··· Data ···
(* ===== verification/AnalysisGraph.v ===== *)
(** The index graph of [Analysis]: what its vectors hold, in terms of the nodes
    and the trusted edges it is built from, and that building it never
    indexes out of bounds. *)
From S2P Require Import Prelude Ordering RustText GraphTypes GraphAlgorithms Digraph FlowProps Analysis.
Local Open Scope nat_scope.

(** * Lists *)

(** A collecting loop whose body succeeds collects the results. *)
Lemma collect_map {A B} (f : A -> outcome B) (g : A -> B) l :
  (forall x, x ∈ l -> f x = Ok (g x)) -> collect f l = Ok (map g l).
Proof.
  induction l as [|x l IH]; intros Hf; [done|]. cbn. rewrite (Hf x), bind_of_Ok by left.
  rewrite IH; [done|]. intros y Hy. apply Hf. by right.
Qed.
Lemma collect_total {A B} (f : A -> outcome B) l :
  (forall x, x ∈ l -> exists y, f x = Ok y) -> exists k, collect f l = Ok k /\ Forall2 (fun x y => f x = Ok y) l k.
Proof.
  intros Hf. assert (exists k, Forall2 (fun x y => f x = Ok y) l k) as [k Hk].
  { induction l as [|x l IH]; [by exists []|]. destruct (Hf x ltac:(left)) as [y Hy].
    destruct IH as [k Hk]; [intros z Hz; apply Hf; by right|]. exists (y :: k). by constructor. }
  exists k. split; [|done]. by apply collect_Ok.
Qed.

(** * Rows of a vector of vectors *)

Definition in_row {A} (rows : list (list A)) (i : nat) (x : A) : Prop := exists row, rows !! i = Some row /\ x ∈ row.
Lemma in_row_edge (graph : adjacency) u v : edge graph u v <-> in_row graph u v.
Proof. done. Qed.
Lemma not_in_row_empty {A} n i (x : A) : ~ in_row (replicate n []) i x.
Proof. intros (row & [-> _]%lookup_replicate & Hx). by apply not_elem_of_nil in Hx. Qed.

Lemma push_at_ok {A} (rows : list (list A)) i x :
  i < length rows -> exists rows', push_at rows i x = Ok rows' /\ length rows' = length rows /\
    forall j y, in_row rows' j y <-> in_row rows j y \/ (j = i /\ y = x).
Proof.
  intros Hi. destruct (lookup_lt_is_Some_2 rows i Hi) as [row Hrow]. unfold push_at.
  rewrite (at_index_Ok _ _ _ Hrow), bind_of_Ok, set_index_Ok by done. eexists. split; [done|].
  split; [by rewrite length_insert|]. intros j y. unfold in_row.
  setoid_rewrite list_lookup_insert. split.
  - intros (row' & Hj & Hy). case_decide as Hc.
    + destruct Hc as [<- _]. injection Hj as <-. apply elem_of_app in Hy as [Hy|Hy%list_elem_of_singleton].
      * left. by exists row.
      * by right.
    + left. by exists row'.
  - intros [(row' & Hj & Hy)|[-> ->]].
    + case_decide as Hc; [|by exists row']. destruct Hc as [<- _]. simplify_eq. eexists. split; [done|].
      apply elem_of_app. by left.
    + eexists. rewrite decide_True by done. split; [done|]. apply elem_of_app. right. by left.
Qed.

(** * Building the index graph *)

Section Build.
Context (ordered_nodes : list StructuralGraphNode) (edges : list indexed_edge).
Notation n := (length ordered_nodes).
Context (Hedges : forall u v e, (u, v, e) ∈ edges -> u < n /\ v < n).

(** Some of the edges goes from [u] to [v]. *)
Definition joins (es : list indexed_edge) (u v : nat) : Prop := exists e, (u, v, e) ∈ es.
Definition executes (es : list indexed_edge) (u : nat) (t : nat * string) : Prop :=
  exists e, (u, fst t, e) ∈ es /\ is_execution_edge_kind (edge_kind e) = true /\ snd t = edge_id e.

Record holds (es : list indexed_edge) (g : index_graph) : Prop := {
  holds_outgoing_length : length (outgoing g) = n;
  holds_incoming_length : length (incoming g) = n;
  holds_undirected_length : length (undirected g) = n;
  holds_execution_length : length (execution g) = n;
  holds_outgoing : forall u v, in_row (outgoing g) u v <-> joins es u v;
  holds_incoming : forall u v, in_row (incoming g) v u <-> joins es u v;
  holds_undirected : forall u v, in_row (undirected g) u v <-> joins es u v \/ joins es v u;
  holds_execution : forall u t, in_row (execution g) u t <-> executes es u t
}.

Lemma joins_snoc es u v e u' v' : joins (es ++ [(u, v, e)]) u' v' <-> joins es u' v' \/ (u' = u /\ v' = v).
Proof.
  unfold joins. setoid_rewrite elem_of_app. setoid_rewrite list_elem_of_singleton. split.
  - intros (e' & [He|[= -> -> ->]]); [left; by exists e'|by right].
  - intros [(e' & He)|[-> ->]]; [exists e'; by left|exists e; by right].
Qed.
Lemma executes_snoc es u v e u' t :
  executes (es ++ [(u, v, e)]) u' t <->
  executes es u' t \/ (is_execution_edge_kind (edge_kind e) = true /\ u' = u /\ t = (v, edge_id e)).
Proof.
  unfold executes. setoid_rewrite elem_of_app. setoid_rewrite list_elem_of_singleton. destruct t as [t id]. cbn. split.
  - intros (e' & [He|[= -> -> ->]] & Hk & ->); [left; by exists e'|right; by split_and!].
  - intros [(e' & He & Hk & ->)|(Hk & -> & [= -> ->])]; [exists e'; split_and!; [by left|done..]|].
    exists e. split_and!; [by right|done..].
Qed.

Lemma add_edge_ok es g u v e :
  holds es g -> u < n -> v < n -> exists g', add_edge g (u, v, e) = Ok g' /\ holds (es ++ [(u, v, e)]) g'.
Proof.
  intros [Ho Hi Hd Hx Hout Hin Hund Hexec] Hu Hv. unfold add_edge.
  destruct (push_at_ok (outgoing g) u v) as (out' & -> & Ho' & Hout'); [by rewrite Ho|]. rewrite bind_of_Ok.
  destruct (push_at_ok (incoming g) v u) as (in' & -> & Hi' & Hin'); [by rewrite Hi|]. rewrite bind_of_Ok.
  destruct (push_at_ok (undirected g) u v) as (und1 & -> & Hd1 & Hund1); [by rewrite Hd|]. rewrite bind_of_Ok.
  destruct (push_at_ok und1 v u) as (und2 & -> & Hd2 & Hund2); [by rewrite Hd1, Hd|]. rewrite bind_of_Ok.
  assert (exists x', (if is_execution_edge_kind (edge_kind e) then push_at (execution g) u (v, edge_id e)
      else Ok (execution g)) = Ok x' /\ length x' = n /\
    forall j t, in_row x' j t <-> executes (es ++ [(u, v, e)]) j t) as (x' & -> & Hx' & Hexec').
  { setoid_rewrite executes_snoc. setoid_rewrite <- Hexec.
    destruct (is_execution_edge_kind (edge_kind e)).
    - destruct (push_at_ok (execution g) u (v, edge_id e)) as (x' & -> & Hlen & Hrow); [by rewrite Hx|].
      exists x'. split_and!; [done|by rewrite Hlen|]. intros j t. rewrite Hrow. naive_solver.
    - exists (execution g). split_and!; [done..|]. intros j t. naive_solver. }
  rewrite bind_of_Ok. eexists. split; [done|].
  split; cbn; try congruence; intros u' v'; rewrite ?joins_snoc.
  - by rewrite Hout', Hout.
  - rewrite Hin', Hin. tauto.
  - rewrite Hund2, Hund1, Hund. tauto.
  - apply Hexec'.
Qed.

Lemma in_row_sort_neighbors graph u v : in_row (sort_neighbors graph) u v <-> in_row graph u v.
Proof.
  unfold in_row, sort_neighbors. change (map ?f ?l) with (f <$> l). setoid_rewrite list_lookup_fmap.
  destruct (graph !! u) as [row|]; cbn; [|naive_solver]. split.
  - intros (row' & [= <-] & Hv). exists row. split; [done|]. by apply elem_of_sort_dedup.
  - intros (row' & [= <-] & Hv). eexists. split; [done|]. by apply elem_of_sort_dedup.
Qed.
Lemma sort_targets_ok targets :
  (forall t, t ∈ targets -> fst t < n) ->
  exists targets', sort_targets ordered_nodes targets = Ok targets' /\ targets' ≡ₚ targets.
Proof.
  intros Ht. unfold sort_targets.
  rewrite (collect_map _ (fun t => (default ""%string (node_id <$> ordered_nodes !! fst t), t))).
  - rewrite bind_of_Ok. eexists. split; [done|]. rewrite sort_by_perm, map_map. cbn. by rewrite map_id.
  - intros t Hin. destruct (lookup_lt_is_Some_2 ordered_nodes (fst t)) as [node Hnode]; [by apply Ht|].
    by rewrite (at_index_Ok _ _ _ Hnode), Hnode.
Qed.

Lemma sort_neighbors_length graph : length (sort_neighbors graph) = length graph.
Proof. apply length_map. Qed.
Lemma sort_rows_ok rows :
  (forall u t, in_row rows u t -> fst t < n) ->
  exists rows', collect (sort_targets ordered_nodes) rows = Ok rows' /\ length rows' = length rows /\
    forall u t, in_row rows' u t <-> in_row rows u t.
Proof.
  intros Hrows. destruct (collect_total (sort_targets ordered_nodes) rows) as (rows' & Hrun & Hall).
  { intros targets [u Hrow]%list_elem_of_lookup.
    destruct (sort_targets_ok targets) as (targets' & Ht & _); [|by exists targets'].
    intros t Ht. apply (Hrows u t). by exists targets. }
  assert (forall u row row', rows !! u = Some row -> sort_targets ordered_nodes row = Ok row' -> row' ≡ₚ row) as Hperm.
  { intros u row row' Hrow Hsort. destruct (sort_targets_ok row) as (row2 & Heq & Hp); [|congruence].
    intros t Ht. apply (Hrows u t). by exists row. }
  exists rows'. split_and!; [done|by rewrite (Forall2_length _ _ _ Hall)|]. intros u t. split.
  - intros (row' & Hr' & Ht). destruct (Forall2_lookup_r _ _ _ _ _ Hall Hr') as (row & Hr & Hsort).
    exists row. split; [done|]. by rewrite <- (Hperm u row row').
  - intros (row & Hr & Ht). destruct (Forall2_lookup_l _ _ _ _ _ Hall Hr) as (row' & Hr' & Hsort).
    exists row'. split; [done|]. by rewrite (Hperm u row row').
Qed.

Lemma build_index_graph_ok : exists g, build_index_graph ordered_nodes edges = Ok g /\ holds edges g.
Proof.
  unfold build_index_graph.
  destruct (for_each_progress holds add_edge {| outgoing := replicate n []; incoming := replicate n [];
    undirected := replicate n []; execution := replicate n [] |} edges) as (g & -> & [Ho Hi Hd Hx Hout Hin Hund Hexec]).
  - assert (forall u v, ~ joins [] u v) as Hnone by by intros u v (e & ?%not_elem_of_nil).
    split; cbn; rewrite ?length_replicate; try done; intros u v.
    all: split; [by intros ?%not_in_row_empty|].
    + by intros ?%Hnone.
    + by intros ?%Hnone.
    + by intros [?%Hnone|?%Hnone].
    + by intros (e & ?%not_elem_of_nil & _).
  - intros pre [[u v] e] suf g Hsplit Hg. destruct (Hedges u v e) as [Hu Hv]; [rewrite Hsplit; set_solver|].
    by apply add_edge_ok.
  - rewrite bind_of_Ok. destruct (sort_rows_ok (execution g)) as (x' & -> & Hlen & Hrow).
    { intros u t (e & He & _)%Hexec. by destruct (Hedges _ _ _ He). }
    rewrite bind_of_Ok. eexists. split; [done|].
    split; cbn; rewrite ?sort_neighbors_length; try congruence; intros u v;
      rewrite ?in_row_sort_neighbors, ?Hrow; done.
Qed.
End Build.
···
## Problem to solve
Looking at the records above, return exactly the lines from the line with "forall u t, in_row rows'" to the line with "exists rows'. split_and!;", both ends included.

## Exercise result
    forall u t, in_row rows' u t <-> in_row rows u t.
Proof.
  intros Hrows. destruct (collect_total (sort_targets ordered_nodes) rows) as (rows' & Hrun & Hall).
  { intros targets [u Hrow]%list_elem_of_lookup.
    destruct (sort_targets_ok targets) as (targets' & Ht & _); [|by exists targets'].
    intros t Ht. apply (Hrows u t). by exists targets. }
  assert (forall u row row', rows !! u = Some row -> sort_targets ordered_nodes row = Ok row' -> row' ≡ₚ row) as Hperm.
  { intros u row row' Hrow Hsort. destruct (sort_targets_ok row) as (row2 & Heq & Hp); [|congruence].
    intros t Ht. apply (Hrows u t). by exists row. }
  exists rows'. split_and!; [done|by rewrite (Forall2_length _ _ _ Hall)|]. intros u t. split.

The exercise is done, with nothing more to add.